학술논문

Emergency Care Handover (ECHO study) across care boundaries: the need for joint decision making and consideration of psychosocial history
Document Type
Academic Journal
Source
Emergency Medicine Journal. Feb 01, 2015 32(2):112-118
Subject
Language
English
ISSN
1472-0205
Abstract
BACKGROUND: Inadequate handover in emergency care is a threat to patient safety. Handover across care boundaries poses particular problems due to different professional, organisational and cultural backgrounds. While there have been many suggestions for standardisation of handover content, relatively little is known about the verbal behaviours that shape handover conversations. This paper explores both what is communicated (content) and how this is communicated (verbal behaviours) during different types of handover conversations across care boundaries in emergency care. METHODS: Three types of interorganisational (ambulance service to emergency department (ED) in ‘resuscitation’ and ‘majors’ areas) and interdepartmental handover conversations (referrals to acute medicine) were audio recorded in three National Health Service EDs. Handover conversations were segmented into utterances. Frequency counts for content and language forms were derived for each type of handover using Discourse Analysis.
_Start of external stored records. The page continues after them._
(* ===== verification/MainLoop.v ===== *)
(** * The loop of the runtime ([run] in [mev/runtime.rs])

    How the parts are wired: the feeds into the queue of lookups, its workers into
    the queue of candidates, their evaluation into the batch, the best of the
    batch into the executor. The queues have their capacities, a send into a full
    one waits, and with it the task that sends: a worker, or the loop itself. A
    step is one arm of the loop, one task of a worker, or something else in the
    program that changes what is shared: the pause, the mode and the thresholds,
    the endpoints, the policy. Steps come in any order. A task of a worker is one step,
    but for the mode and the thresholds: each time it reads their locks it finds there
    what the dashboard may have written meanwhile, so the step has, for each reading,
    anything. A worker whose task panics is gone, and what it leaves behind is any
    state that keeps the pool cache as the task could have. Latencies and the
    events of the loop itself are left out. *)
From S2P Require Import Prelude F64 Text Ethers Config Rpc Pnl Budget Guard PoolCache Opportunity Adaptive Executor EnvVars.
From S2P Require Import ConfigEnv Intake Batch Routes Evaluate Lookup.
#[local] Open Scope string_scope.
#[local] Open Scope Z_scope.

Definition EVAL_QUEUE_CAPACITY : nat := Z.to_nat 512.
Definition LOOKUP_DECODE_WORKERS_MAX : nat := 6.
Definition EVAL_WORKERS_MAX : nat := 4.

(** A worker is idle, gone, or waits with what it has to send. *)
Record Runtime := {
  ru_config : Config;                                   (* with the mode and the thresholds of now *)
  ru_paused : bool;
  ru_seen : SeenTxs;
  ru_backpressure : PendingLookupBackpressure;
  ru_waiting : option PendingHashTask;                  (* what the loop waits to send *)
  ru_lookups : list PendingHashTask;
  ru_lookup_idle : nat;
  ru_decoded : list LookupDecodedCandidate;             (* what lookup workers wait to send *)
  ru_evals : list LookupDecodedCandidate;
  ru_eval_idle : nat;
  ru_evaluated : list PendingExecutionCandidate;        (* what evaluation workers wait to send *)
  ru_ready : list PendingExecutionCandidate;
  ru_batcher : MicroBatcher;
  ru_tasks : EvalState;                                 (* endpoints, pool cache, policy, counters *)
  ru_engine : Engine;                                   (* its endpoints and policy are those of the tasks *)
  ru_events : list Event;
  ru_stopped : bool }.
#[export] Instance Runtime_eta : RecordEta Runtime :=
  fields Build_Runtime
    <&> ru_config <&> ru_paused <&> ru_seen <&> ru_backpressure <&> ru_waiting <&> ru_lookups <&> ru_lookup_idle
    <&> ru_decoded <&> ru_evals <&> ru_eval_idle <&> ru_evaluated <&> ru_ready <&> ru_batcher <&> ru_tasks
    <&> ru_engine <&> ru_events <&> ru_stopped.

Definition listening (r : Runtime) : Prop := ru_stopped r = false /\ ru_waiting r = None.
Definition free_slots (r : Runtime) : nat := (LOOKUP_DECODE_QUEUE_CAPACITY - length (ru_lookups r))%nat.
Definition world_of (r : Runtime) : Rpc.World := rt_world (es_route (ru_tasks r)).
Definition with_world (w : Rpc.World) (s : EvalState) : EvalState := s <[ es_route ::= (es_route s) <[ rt_world ::= w ]> ]>.
Definition stop (r : Runtime) : Runtime := r <[ ru_stopped ::= true ]>.

(** ** The scan arm *)

Definition intake_of (r : Runtime) : Intake :=
  {| seen := ru_seen r; backpressure := ru_backpressure r; intake_world := world_of r |}.
Definition after_scan (i : Intake) (events : list Event) (r : Runtime) : Runtime :=
  r <[ ru_seen ::= seen i ]> <[ ru_backpressure ::= backpressure i ]>
    <[ ru_tasks ::= with_world (intake_world i) (ru_tasks r) ]> <[ ru_events ::= (ru_events r ++ events)%list ]>.
(** [lookup_decode_tx.send(task).await]. *)
Definition enqueue (task : option PendingHashTask) (r : Runtime) : Runtime :=
  match task with
  | None => r
  | Some task =>
      if (length (ru_lookups r) <? LOOKUP_DECODE_QUEUE_CAPACITY)%nat
      then r <[ ru_lookups ::= (ru_lookups r ++ [task])%list ]>
      else r <[ ru_waiting ::= Some task ]>
  end.

(** ** The workers *)

Definition lookup_done (s : EvalState) (result : option LookupDecodedCandidate) (r : Runtime) : Runtime :=
  let r := r <[ ru_tasks ::= s ]> in
  match result with
  | Some c => r <[ ru_lookup_idle ::= (ru_lookup_idle r - 1)%nat ]> <[ ru_decoded ::= (ru_decoded r ++ [c])%list ]>
  | None => r
  end.
Definition eval_done (s : EvalState) (result : option PendingExecutionCandidate) (r : Runtime) : Runtime :=
  let r := r <[ ru_tasks ::= s ]> in
  match result with
  | Some q => r <[ ru_eval_idle ::= (ru_eval_idle r - 1)%nat ]> <[ ru_evaluated ::= (ru_evaluated r ++ [q])%list ]>
  | None => r
  end.

(** ** Into the executor *)

Definition engine_of (policy : AdaptivePolicy) (r : Runtime) : Engine :=
  (ru_engine r) <[ Executor.world ::= world_of r ]> <[ Executor.adaptive ::= policy ]>.
Definition after_handle (e : Engine) (r : Runtime) : Runtime :=
  r <[ ru_engine ::= e ]>
    <[ ru_tasks ::= with_world (Executor.world e) (ru_tasks r) <[ es_adaptive ::= Some (Executor.adaptive e) ]> ]>.

Section Run.
Context {network_ : Endpoints} {host : Host} {around : Surroundings} {out : Outside}.

(** [executor.handle(best.opportunity).await] and the [?]: an error ends the loop. *)
Inductive handed : option PendingExecutionCandidate -> Runtime -> Runtime -> Prop :=
| handed_none r : handed None r r
| handed_done best policy e r :
    es_adaptive (ru_tasks r) = Some policy ->
    handle (ru_config r) (pc_opportunity best) (engine_of policy r) = Done (e, inr tt) ->
    handed (Some best) r (after_handle e r)
| handed_error best policy e err r :
    es_adaptive (ru_tasks r) = Some policy ->
    handle (ru_config r) (pc_opportunity best) (engine_of policy r) = Done (e, inl err) ->
    handed (Some best) r (stop (after_handle e r))
| handed_panicked best policy r :
    es_adaptive (ru_tasks r) = Some policy ->
    handle (ru_config r) (pc_opportunity best) (engine_of policy r) = Panicked ->
    handed (Some best) r (stop r).

(** What a task that panicked may have changed: a lookup does not touch the pools,
    an evaluation may have stored the pairs it fetched; neither panics while it
    holds the policy. *)
Definition lookup_leaves (s s' : EvalState) : Prop :=
  rt_cache (es_route s') = rt_cache (es_route s) /\ (is_Some (es_adaptive s) -> is_Some (es_adaptive s')).
Definition fetched_pair (pair : Address) (pool : CachedV2Pool) : Prop :=
  exists handle t0 t1 r0 r1, fetch_v2 (Chain := chain_of handle) pair = Some (t0, t1, (r0, r1)) /\
    c2_token0 pool = t0 /\ c2_token1 pool = t1 /\ c2_reserve0 pool = r0 /\ c2_reserve1 pool = r1.
Definition evaluation_leaves (s s' : EvalState) : Prop :=
  (forall pair e, v2_pools (rt_cache (es_route s')) !! pair = Some e ->
     v2_pools (rt_cache (es_route s)) !! pair = Some e \/ fetched_pair pair (data e)) /\
  (is_Some (es_adaptive s) -> is_Some (es_adaptive s')).

(** ** The steps *)

Inductive Label :=
| Scanned (item : PendingMempoolItem) (task : option PendingHashTask)
| PassedOn (task : PendingHashTask)
| LookupSkipped (task : PendingHashTask)
| LookedUp (task : PendingHashTask) (result : option LookupDecodedCandidate)
| LookupPanicked (task : PendingHashTask)
| DecodedSent (c : LookupDecodedCandidate)
| EvalSkipped (c : LookupDecodedCandidate)
| Evaluated (locks : EvalRead -> Locks) (c : LookupDecodedCandidate) (result : option PendingExecutionCandidate)
| EvalPanicked (c : LookupDecodedCandidate)
| ReadySent (q : PendingExecutionCandidate)
| ReadyRefused (q : PendingExecutionCandidate)
| Batched (q : PendingExecutionCandidate) (best : option PendingExecutionCandidate)
| Ticked (best : option PendingExecutionCandidate)
| LoopPanicked
| Elsewhere.

Context (min_large_swap_wei min_profit_wei : U256).
(** The configuration at each of the readings of a task. *)
Definition readings {Read} (r : Runtime) (locks : Read -> Locks) (read : Read) : Config :=
  with_locks (locks read) (ru_config r).
Abbreviation lookup_task r locks task :=
  (lookup_reading (readings r locks) task (ru_tasks r)).
Abbreviation eval_task r locks c :=
  (evaluation_reading (readings r locks) c min_large_swap_wei min_profit_wei (ru_tasks r)).

Inductive step : Runtime -> Label -> Runtime -> Prop :=
| step_scan item i task events r :
    listening r ->
    scan_item Routes.env Routes.clk avx2 (ru_config r) (ru_paused r) (free_slots r) item (intake_of r)
      = Done (i, task, events) ->
    step r (Scanned item task) (enqueue task (after_scan i events r))
| step_scan_panics item r :
    listening r ->
    scan_item Routes.env Routes.clk avx2 (ru_config r) (ru_paused r) (free_slots r) item (intake_of r) = Panicked ->
    step r LoopPanicked (stop r)
| step_admit task r :
    ru_stopped r = false -> ru_waiting r = Some task -> (0 < free_slots r)%nat ->
    step r (PassedOn task) (r <[ ru_waiting ::= None ]> <[ ru_lookups ::= (ru_lookups r ++ [task])%list ]>)
| step_lookup_skips task rest r :
    ru_lookups r = task :: rest -> (0 < ru_lookup_idle r)%nat -> ru_paused r = true ->
    step r (LookupSkipped task) (r <[ ru_lookups ::= rest ]>)
| step_lookup task locks rest s result r :
    ru_lookups r = task :: rest -> (0 < ru_lookup_idle r)%nat -> ru_paused r = false ->
    lookup_task r locks task = Done (s, result) ->
    step r (LookedUp task result) (lookup_done s result (r <[ ru_lookups ::= rest ]>))
| step_lookup_panics task locks rest s r :
    ru_lookups r = task :: rest -> (0 < ru_lookup_idle r)%nat -> ru_paused r = false ->
    lookup_task r locks task = Panicked -> lookup_leaves (ru_tasks r) s ->
    step r (LookupPanicked task)
      (r <[ ru_lookups ::= rest ]> <[ ru_lookup_idle ::= (ru_lookup_idle r - 1)%nat ]> <[ ru_tasks ::= s ]>)
| step_send_decoded i c r :
    ru_decoded r !! i = Some c -> (length (ru_evals r) < EVAL_QUEUE_CAPACITY)%nat ->
    step r (DecodedSent c)
      (r <[ ru_decoded ::= delete i (ru_decoded r) ]> <[ ru_evals ::= (ru_evals r ++ [c])%list ]>
         <[ ru_lookup_idle ::= S (ru_lookup_idle r) ]>)
| step_eval_skips c rest r :
    ru_evals r = c :: rest -> (0 < ru_eval_idle r)%nat -> ru_paused r = true ->
    step r (EvalSkipped c) (r <[ ru_evals ::= rest ]>)
| step_eval c locks rest s result r :
    ru_evals r = c :: rest -> (0 < ru_eval_idle r)%nat -> ru_paused r = false ->
    eval_task r locks c = Done (s, result) ->
    step r (Evaluated locks c result) (eval_done s result (r <[ ru_evals ::= rest ]>))
| step_eval_panics c locks rest s r :
    ru_evals r = c :: rest -> (0 < ru_eval_idle r)%nat -> ru_paused r = false ->
    eval_task r locks c = Panicked -> evaluation_leaves (ru_tasks r) s ->
    step r (EvalPanicked c)
      (r <[ ru_evals ::= rest ]> <[ ru_eval_idle ::= (ru_eval_idle r - 1)%nat ]> <[ ru_tasks ::= s ]>)
| step_send_ready i q r :
    ru_evaluated r !! i = Some q -> ru_stopped r = false -> (length (ru_ready r) < EVAL_QUEUE_CAPACITY)%nat ->
    step r (ReadySent q)
      (r <[ ru_evaluated ::= delete i (ru_evaluated r) ]> <[ ru_ready ::= (ru_ready r ++ [q])%list ]>
         <[ ru_eval_idle ::= S (ru_eval_idle r) ]>)
| step_refused i q r :
    (* the receiver went with the loop: the worker ends *)
    ru_evaluated r !! i = Some q -> ru_stopped r = true ->
    step r (ReadyRefused q) (r <[ ru_evaluated ::= delete i (ru_evaluated r) ]>)
| step_ready q rest pushed tested drained batcher best r r' :
    listening r -> ru_ready r = q :: rest ->
    batch_step (ru_batcher r) (Ready q pushed tested drained) = (batcher, best) ->
    handed best (r <[ ru_ready ::= rest ]> <[ ru_batcher ::= batcher ]>) r' ->
    step r (Batched q best) r'
| step_tick tested drained batcher best r r' :
    listening r ->
    batch_step (ru_batcher r) (FlushTick tested drained) = (batcher, best) ->
    handed best (r <[ ru_batcher ::= batcher ]>) r' ->
    step r (Ticked best) r'
| step_elsewhere paused locks w policy r :
    (is_Some (es_adaptive (ru_tasks r)) -> is_Some policy) ->
    step r Elsewhere
      (r <[ ru_paused ::= paused ]> <[ ru_config ::= with_locks locks (ru_config r) ]>
         <[ ru_tasks ::= with_world w (ru_tasks r) <[ es_adaptive ::= policy ]> ]>).

(** An evaluation under which the mode was changed as [torn] says. *)
Definition torn_evaluation (l : Label) : Prop :=
  match l with
  | Evaluated locks _ _ => torn (fun read => default Conservative (lk_mode (locks read)))
  | _ => False
  end.

(** The steps of a run, one after another. *)
Inductive steps : Runtime -> list Label -> Runtime -> Prop :=
| steps_nil r : steps r [] r
| steps_cons r l r1 ls r2 : step r l r1 -> steps r1 ls r2 -> steps r (l :: ls) r2.
End Run.

(** ** The start of [run] *)

Section Start.
Context {host : Host}.

(** [worker_count]. *)
Definition worker_count (env_name : string) (max_workers : nat) : nat :=
  match env env_name ≫= (fun value => parse_u64 (trim value)) with
  | Some parsed => Z.to_nat (Z.max 1 (Z.min parsed (Z.of_nat max_workers)))
  | None => Nat.max max_workers 1
  end.

(** [profiles] is what the storage answers to [outcome_profiles(3, 256)]; the clock is
    read for the back-pressure. *)
Definition start (config : Config) (w : Rpc.World) (profiles : string + list HistoricalOutcomeProfile)
    : outcome (string + (U256 * U256 * Runtime)) :=
  if bool_decide (ConfigEnv.mempool_ws_urls_of env config = []) then
    Done (inl "fee extraction runtime requires MEMPOOL websocket URL")
  else
    match parse_ether (display_f64 (effective_min_large_swap_eth (mev config))),
          parse_ether (display_f64 (effective_min_net_profit_eth (mev config))) with
    | inl err, _ => Done (inl err)
    | inr _, inl err => Done (inl err)
    | inr min_large_swap_wei, inr min_profit_wei =>
        let policy := AdaptivePolicy_new config in
        let policy := match profiles with inr l => apply_historical_profiles policy l | inl _ => policy end in
        match now_ clk w with
        | Panicked => Panicked
        | Done (w, now) =>
            Done (inr (min_large_swap_wei, min_profit_wei,
              {| ru_config := config; ru_paused := false; ru_seen := SeenTxs_new;
                 ru_backpressure := PendingLookupBackpressure_new now; ru_waiting := None; ru_lookups := [];
                 ru_lookup_idle := worker_count "MEV_LOOKUP_DECODE_WORKERS" LOOKUP_DECODE_WORKERS_MAX;
                 ru_decoded := []; ru_evals := [];
                 ru_eval_idle := worker_count "MEV_EVAL_WORKERS" EVAL_WORKERS_MAX;
                 ru_evaluated := []; ru_ready := []; ru_batcher := MicroBatcher_default;
                 ru_tasks := {| es_route := {| rt_world := w;
                                               rt_cache := PoolCache.new (pool_state_cache_ttl_ms (mev config)) |};
                                es_adaptive := Some policy; es_replay_counts := ∅; es_small := None; es_trace := [] |};
                 ru_engine := {| Executor.world := w; pnl := PnlTracker_default; Executor.adaptive := policy;
                                 last_treasury_signal := None; capital_budget := CapitalBudget_new;
                                 execution_guard := ExecutionGuard_default; trace := [] |};
                 ru_events := []; ru_stopped := false |}))
        end
    end.
End Start.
Verbal behaviours were identified using Conversation Analysis. RESULTS: 203 handover conversations were analysed. Handover conversations involving ambulance services were predominantly descriptive (60%-65% of utterances), unidirectional and focused on patient presentation (75%-80%). Referrals entailed more collaborative talk focused on the decision to admit and immediate care needs. Across all types of handover, only 1.5%-5% of handover conversation content related to the patientʼs social and psychological needs. CONCLUSIONS: Handover may entail both descriptive talk aimed at information transfer and collaborative talk aimed at joint decision-making. Standardisation of handover needs to accommodate collaborative aspects and should incorporate communication of information relevant to the patientʼs social and psychological needs to establish appropriate care arrangements at the earliest opportunity.